Lemma accepted_from_PERM_step x :
  accepted_from PARSE_MODE_ACTION_PERM_STATE x <->
  match perm_of_char (hd 0 x) with
  | Some _ => accepted_from PARSE_MODE_ACTION_PERM_STATE (tl x)
  | None => accepted_from PARSE_MODE_ACTION_REF_STATE x
  end.
Proof.
  split.
  - intros (perms & refs & y & Hp & Hf & Hy & ->).
    destruct perms as [|c perms].
    + cbn [app].
      assert (E : perm_of_char (hd 0 (refs ++ y)) = None).
      { destruct refs as [|c refs]; cbn [app hd].
        - now apply after_group_no_letter.
        - apply Forall_cons_iff in Hf. destruct Hf as [Hc _].
          apply ref_letter_only in Hc. tauto. }
      rewrite E. exists refs, y. auto.
    + apply Forall_cons_iff in Hp. destruct Hp as [Hc Hp].
      cbn [app hd tl].
      destruct (perm_of_char c); [|contradiction].
      exists perms, refs, y. auto.
  - destruct x as [|c x]; cbn [hd tl].
    + change (perm_of_char 0) with (@None USHORT).
      intros (refs & y & Hf & Hy & E). exists [], refs, y.
      repeat split; auto. constructor.
    + destruct (perm_of_char c) eqn:Ec.
      * intros (perms & refs & y & Hp & Hf & Hy & ->).
        exists (c :: perms), refs, y. repeat split; auto.
        constructor; [congruence | exact Hp].
      * intros (refs & y & Hf & Hy & E). exists [], refs, y.
        repeat split; auto. constructor.
Qed.

Lemma accepted_from_REF_step x :
  accepted_from PARSE_MODE_ACTION_REF_STATE x <->
  match ref_of_char (hd 0 x) with
  | Some _ => accepted_from PARSE_MODE_ACTION_REF_STATE (tl x)
  | None => accepted_from PARSE_MODE_ACTION_END_STATE x
  end.
Proof.
  split.
  - intros (refs & y & Hf & Hy & ->).
    destruct refs as [|c refs].
    + cbn [app].
      destruct (after_group_no_letter y Hy) as [_ E]. rewrite E. exact Hy.
    + apply Forall_cons_iff in Hf. destruct Hf as [Hc Hf].
      cbn [app hd tl].
      destruct (ref_of_char c); [|contradiction].
      exists refs, y. auto.
  - destruct x as [|c x]; cbn [hd tl].
    + change (ref_of_char 0) with (@None USHORT).
      intros Hy. exists [], []. repeat split; auto. constructor.
    + destruct (ref_of_char c) eqn:Ec.
      * intros (refs & y & Hf & Hy & ->).
        exists (c :: refs), y. repeat split; auto.
        constructor; [congruence | exact Hf].
      * intros Hy. exists [], (c :: x). repeat split; auto. constructor.
Qed.
Lemma last_position_of_name (ps : list Property) (propName : string) :
  propName ∈ fieldName camelCase <$> ps ->
  exists j p, ps !! j = Some p /\ fieldName camelCase p = propName /\
    forall j' q, (j < j')%nat -> ps !! j' = Some q -> fieldName camelCase q <> propName.
Proof.
  induction ps as [|p ps IH]; intros Hin.
  - apply elem_of_nil in Hin. contradiction.
  - destruct (decide (propName ∈ fieldName camelCase <$> ps)) as [Hlater | Hnot].
    + destruct (IH Hlater) as (j & q & Hj & Hname & Hlast).
      exists (S j), q. split; [exact Hj|]. split; [exact Hname|].
      intros [|j'] q' Hlt Hq'; [lia|]. apply (Hlast j' q'); [lia | exact Hq'].
    + rewrite fmap_cons in Hin. apply elem_of_cons in Hin as [Heq | Hin]; [|contradiction].
      exists 0%nat, p. split; [reflexivity|]. split; [symmetry; exact Heq|].
      intros [|j'] q' Hlt Hq'; [lia|]. cbn in Hq'.
      intros Hname. apply Hnot. apply list_elem_of_fmap. exists q'.
      split; [symmetry; exact Hname|]. apply list_elem_of_lookup. exists j'. exact Hq'.
Qed.

Lemma new_EntityCodec_name_lookup (entityClass : Class_) (propName : string)
    (meta : PropMeta) :
  propNameToMetaMap (new_EntityCodec camelCase entityClass) !! propName = Some meta <->
  exists i p,
    properties entityClass !! i = Some p /\
    fieldName camelCase p = propName /\
    meta = mkPropMeta (Z.of_nat i) (prop_type p) /\
    forall j q, (i < j)%nat -> properties entityClass !! j = Some q ->
      fieldName camelCase q <> propName.
Proof.
  rewrite new_EntityCodec_recorded. split.
  - intros Hmeta.
    destruct (decide (propName ∈ fieldName camelCase <$> properties entityClass))
      as [Hin | Hnot].
    + destruct (last_position_of_name _ _ Hin) as (i & p & Hi & Hname & Hlast).
      exists i, p. split; [exact Hi|]. split; [exact Hname|]. split; [|exact Hlast].
      subst propName.
      rewrite (recorded_name_last _ 0 _ i p Hi Hlast) in Hmeta.
      injection Hmeta as <-. reflexivity.
    + rewrite recorded_name_other in Hmeta by exact Hnot.
      cbn in Hmeta. rewrite lookup_empty in Hmeta. discriminate Hmeta.
  - intros (i & p & Hi & <- & -> & Hlast).
    apply (recorded_name_last _ 0 _ i p Hi Hlast).
Qed.
(** A chunk that holds a unit which is no kana: leading kana, a core that
    starts and ends with other units, trailing kana. *)
Lemma kana_split (f : Z -> bool) (s : jsstring) :
  existsb (fun u => negb (f u)) s = true ->
  exists core,
    s = leadingRun f s ++ core ++ trailingRun f s /\
    (exists u t, core = u :: t /\ f u = false) /\
    (exists t u, core = t ++ [u] /\ f u = false).
Proof.
  intros Hex.
  destruct (leadingRun_spec f s) as (r1 & Hs & Hf & Hr).
  destruct r1 as [| u r1].
  { exfalso. rewrite app_nil_r in Hs. rewrite Hs in Hex.
    apply existsb_exists in Hex. destruct Hex as (x & Hx & Hn).
    rewrite Forall_forall in Hf. rewrite (Hf x Hx) in Hn. discriminate. }
  assert (HT : trailingRun f s = trailingRun f (u :: r1)).
  { unfold trailingRun. rewrite Hs at 1. rewrite rev_app_distr.
    cbn [rev]. rewrite <- app_assoc. cbn [app].
    destruct (leadingRun_stop f (rev r1) (rev (leadingRun f s)) u Hr) as [E1 _].
    destruct (leadingRun_stop f (rev r1) [] u Hr) as [E2 _].
    rewrite E1, <- E2. reflexivity. }
  destruct (trailingRun_spec f (u :: r1)) as (pre & Hs2 & Hf2 & Hpre).
  exists pre. rewrite HT. split; [rewrite <- Hs2; exact Hs |].
  destruct Hpre as [-> | (pre' & w & -> & Hw)].
  - exfalso. simpl in Hs2. rewrite <- Hs2 in Hf2.
    inversion Hf2; subst. congruence.
  - split; [| eauto].
    destruct pre' as [| y pre'']; simpl in Hs2; injection Hs2 as <- _;
      simpl; eauto.
Qed.

Lemma slice_core (l c t : jsstring) :
  slice (l ++ c ++ t) (slen l) (slen (l ++ c ++ t) - slen t) = c.
Proof.
  unfold slen. rewrite !length_app.
  replace (Z.of_nat (length l + (length c + length t)) - Z.of_nat (length t))
    with (Z.of_nat (length l + length c)) by lia.
  rewrite slice_middle by (rewrite ?length_app; lia).
  rewrite skipn_app, skipn_all, Nat.sub_diag. cbn [skipn app].
  replace (length l + length c - length l)%nat with (length c) by lia.
  rewrite firstn_app, firstn_all, Nat.sub_diag. cbn [firstn]. apply app_nil_r.
Qed.

Lemma truthy_nonempty (s : jsstring) : truthy s = true <-> s <> [].
Proof. destruct s; simpl; split; congruence. Qed.

(** The shape of one round on a chunk in which [HAS_KANJI] finds a unit. *)
Lemma chunkChildren_kanji (base reading : jsstring) :
  existsb hasKanjiUnit base = true ->
  exists lead core tail rt,
    base = lead ++ core ++ tail /\
    lead = leadingRun kanaLeadUnit base /\
    tail = trailingRun kanaLeadUnit base /\
    (exists u t, core = u :: t /\ kanaLeadUnit u = false) /\
    (exists t u, core = t ++ [u] /\ kanaLeadUnit u = false) /\
    chunkChildren base reading
    = (if truthy lead then [ChildText lead] else [])
      ++ [ChildRuby core rt]
      ++ (if truthy tail then [ChildText tail] else []) /\
    (reading <> [] -> rt <> []) /\
    exists pre post,
      reading = pre ++ rt ++ post /\
      (pre = [] \/ pre = lead) /\ (post = [] \/ post = tail).
Proof.
  intros Hk.
  assert (Hnk : existsb (fun u => negb (kanaLeadUnit u)) base = true).
  { apply existsb_exists in Hk. destruct Hk as (u & Hu & Hc).
    apply existsb_exists. exists u. split; [exact Hu |].
    now rewrite (hasKanji_not_kana u Hc). }
  destruct (kana_split kanaLeadUnit base Hnk) as (core & Hb & Hhead & Hlast).
  set (lead := leadingRun kanaLeadUnit base) in *.
  set (tail := trailingRun kanaLeadUnit base) in *.
  assert (Hbase : truthy base = true).
  { destruct base; [discriminate Hk | reflexivity]. }
  assert (Hcore : truthy core = true).
  { destruct Hhead as (u & t & -> & _). reflexivity. }
  unfold chunkChildren. rewrite Hbase. cbn [negb].
  unfold HAS_KANJI. rewrite test_class. fold hasKanjiUnit.
  change (existsb (inClass false [(19968, 40959); (63744, 64255)]) base)
    with (existsb hasKanjiUnit base).
  rewrite Hk. cbn [negb].
  rewrite lead_match, tail_match. fold lead tail.
  assert (Hsl : slice base (slen lead) (slen base - slen tail) = core).
  { rewrite Hb at 1 2. apply slice_core. }
  rewrite Hsl, Hcore.
  set (rt1 := if truthy lead && startsWith reading lead
              then sliceFrom reading (slen lead) else reading).
  set (rt2 := if truthy tail && endsWith rt1 tail
              then slice rt1 0 (slen rt1 - slen tail) else rt1).
  set (rt3 := if negb (truthy rt2) then reading else rt2).
  exists lead, core, tail, rt3.
  split; [exact Hb |]. split; [reflexivity |]. split; [reflexivity |].
  split; [exact Hhead |]. split; [exact Hlast |]. split; [reflexivity |].
  assert (H1 : exists pre, reading = pre ++ rt1 /\ (pre = [] \/ pre = lead)).
  { unfold rt1. destruct (truthy lead && startsWith reading lead) eqn:E.
    - apply andb_true_iff in E. destruct E as [_ E].
      exists lead. split; [apply startsWith_split, E | auto].
    - exists []. auto. }
  assert (H2 : exists post, rt1 = rt2 ++ post /\ (post = [] \/ post = tail)).
  { unfold rt2. destruct (truthy tail && endsWith rt1 tail) eqn:E.
    - apply andb_true_iff in E. destruct E as [_ E].
      exists tail. split; [apply endsWith_split, E | auto].
    - exists []. rewrite app_nil_r. auto. }
  destruct H1 as (pre & Hr1 & Hpre). destruct H2 as (post & Hr2 & Hpost).
  split.
  - unfold rt3. destruct rt2; cbn [truthy negb]; [auto | discriminate].
  - unfold rt3. destruct (truthy rt2) eqn:E; cbn [negb].
    + exists pre, post. rewrite <- Hr2. auto.
    + exists [], []. rewrite app_nil_r. auto.
Qed.

Lemma chunkChildren_base (base reading : jsstring) :
  domBase (chunkChildren base reading) = base.
Proof.
  destruct (truthy base) eqn:Hb0;
    [| destruct base; [reflexivity | discriminate]].
  destruct (existsb hasKanjiUnit base) eqn:Hk.
  - destruct (chunkChildren_kanji base reading Hk)
      as (lead & core & tail & rt & Hb & _ & _ & _ & _ & -> & _).
    unfold domBase. rewrite !map_app, !concat_app.
    assert (Ht : forall s, concat (map childBase
                             (if truthy s then [ChildText s] else [])) = s).
    { intros [| x s]; simpl; [reflexivity | now rewrite app_nil_r]. }
    rewrite !Ht. cbn [map concat childBase]. rewrite app_nil_r.
    symmetry. exact Hb.
  - unfold chunkChildren. rewrite Hb0. cbn [negb].
    unfold HAS_KANJI. rewrite test_class.
    change (existsb (inClass false [(19968, 40959); (63744, 64255)]) base)
      with (existsb hasKanjiUnit base).
    rewrite Hk. cbn [negb]. unfold domBase. simpl. apply app_nil_r.
Qed.

Lemma concat_nth_seq (xs : list jsstring) :
  concat (map (fun i => nthOr xs i []) (seq 0 (length xs))) = concat xs.
Proof.
  f_equal. apply nth_error_ext. intros i.
  rewrite nth_error_map, nth_error_seq.
  destruct (Nat.ltb_spec i (length xs)) as [Hlt | Hge]; cbn [option_map].
  - unfold nthOr. simpl. destruct (nth_error xs i) eqn:E; [reflexivity |].
    apply nth_error_None in E. lia.
  - symmetry. apply nth_error_None. exact Hge.
Qed.

(** X18. The widget shows its base chunks and nothing else on the base
    line: the text nodes and the ruby bases of its container, read in
    order, spell the concatenation of the chunks, whatever the readings
    are. *)
Theorem toDOM_shows_base (w : RubyWidget) :
  domBase (toDOM w) = concat (widget_kanji w).
Proof.
  unfold toDOM, domBase.
  rewrite <- (concat_nth_seq (widget_kanji w)).
  generalize (seq 0 (length (widget_kanji w))) as idx.
  induction idx as [| i idx IH]; [reflexivity |].
  cbn [flat_map map concat]. rewrite map_app, concat_app, IH.
  f_equal. apply chunkChildren_base.
Qed.


(** X20. The two renderers disagree on which chunks hold kanji: a chunk
    whose only ideographs are outside [HAS_KANJI], those of Extension A,
    is plain text without a reading in the widget of Live Preview, while
    [makeRuby] of Reading Mode puts the reading over it. *)
Theorem renderers_disagree_outside_HAS_KANJI (base reading : jsstring) :
  hasKanji base = true ->
  existsb hasKanjiUnit base = false ->
  toDOM (mkWidget [base] [reading]) = [ChildText base] /\
  makeRuby [base] [reading] = [(base, reading)].
Proof.
  intros Hk Hn.
  assert (Hb : truthy base = true) by (destruct base; [discriminate Hk | reflexivity]).
  split.
  - unfold toDOM. cbn [widget_kanji widget_furi length seq flat_map nthOr nth_error].
    rewrite app_nil_r. unfold chunkChildren. rewrite Hb. cbn [negb].
    unfold HAS_KANJI. rewrite test_class.
    change (existsb (inClass false [(19968, 40959); (63744, 64255)]) base)
      with (existsb hasKanjiUnit base).
    rewrite Hn. reflexivity.
  - unfold makeRuby. cbn [length Nat.max seq map nthOr nth_error].
    rewrite Hb, Hk. reflexivity.
Qed.


Lemma renderers_disagree_outside_HAS_KANJI_witness :
  toDOM (mkWidget [[0x3400; 0x304B]] [[0x304D; 0x304B]])
  = [ChildText [0x3400; 0x304B]] /\
  makeRuby [[0x3400; 0x304B]] [[0x304D; 0x304B]]
  = [([0x3400; 0x304B], [0x304D; 0x304B])].
Proof.
  apply (renderers_disagree_outside_HAS_KANJI [0x3400; 0x304B] [0x304D; 0x304B]);
    reflexivity.
Defined.

(* ------------------------------------------------------------------ *)
(** * The dictionary installer *)
(* ------------------------------------------------------------------ *)

Lemma streq_eq (a b : jsstring) : streq a b = true <-> a = b.
Proof.
  revert b. induction a as [| x a IH]; intros [| y b]; simpl;
    try (split; [discriminate | discriminate]); [tauto |].
  rewrite andb_true_iff, Z.eqb_eq, IH. split.
  - intros [-> ->]. reflexivity.
  - intros E. injection E as -> ->. auto.
Qed.

Lemma hexDigit_lower (d : Z) : 0 <= d < 16 -> lowerHex (hexDigit d).
Proof.
  intros Hd. unfold hexDigit, lowerHex.
  destruct (Z.ltb_spec d 10); lia.
Qed.

Lemma hexDigit_inj (a b : Z) :
  0 <= a < 16 -> 0 <= b < 16 -> hexDigit a = hexDigit b -> a = b.
Proof.
  unfold hexDigit. intros Ha Hb.
  destruct (Z.ltb_spec a 10), (Z.ltb_spec b 10); lia.
Qed.

(** The two digits of a byte. *)
Lemma byte_hex (b : Z) :
  0 <= b < 256 ->
  padStart (toString16 b) 2 0x30 = [hexDigit (b / 16); hexDigit (b mod 16)].
Proof.
  intros Hb. unfold padStart, toString16.
  destruct (Z.ltb_spec b 16).
  - simpl. rewrite Z.div_small, Z.mod_small by lia. reflexivity.
  - reflexivity.
Qed.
§ §
**REQUIRED ACTION**.
Would you copy each line of the records that contains "false"?

**ANSWER BOX**.
    (exists u t, core = u :: t /\ f u = false) /\
    (exists t u, core = t ++ [u] /\ f u = false).
    (exists u t, core = u :: t /\ kanaLeadUnit u = false) /\
    (exists t u, core = t ++ [u] /\ kanaLeadUnit u = false) /\
  change (existsb (inClass false [(19968, 40959); (63744, 64255)]) base)
    change (existsb (inClass false [(19968, 40959); (63744, 64255)]) base)
  existsb hasKanjiUnit base = false ->
    change (existsb (inClass false [(19968, 40959); (63744, 64255)]) base)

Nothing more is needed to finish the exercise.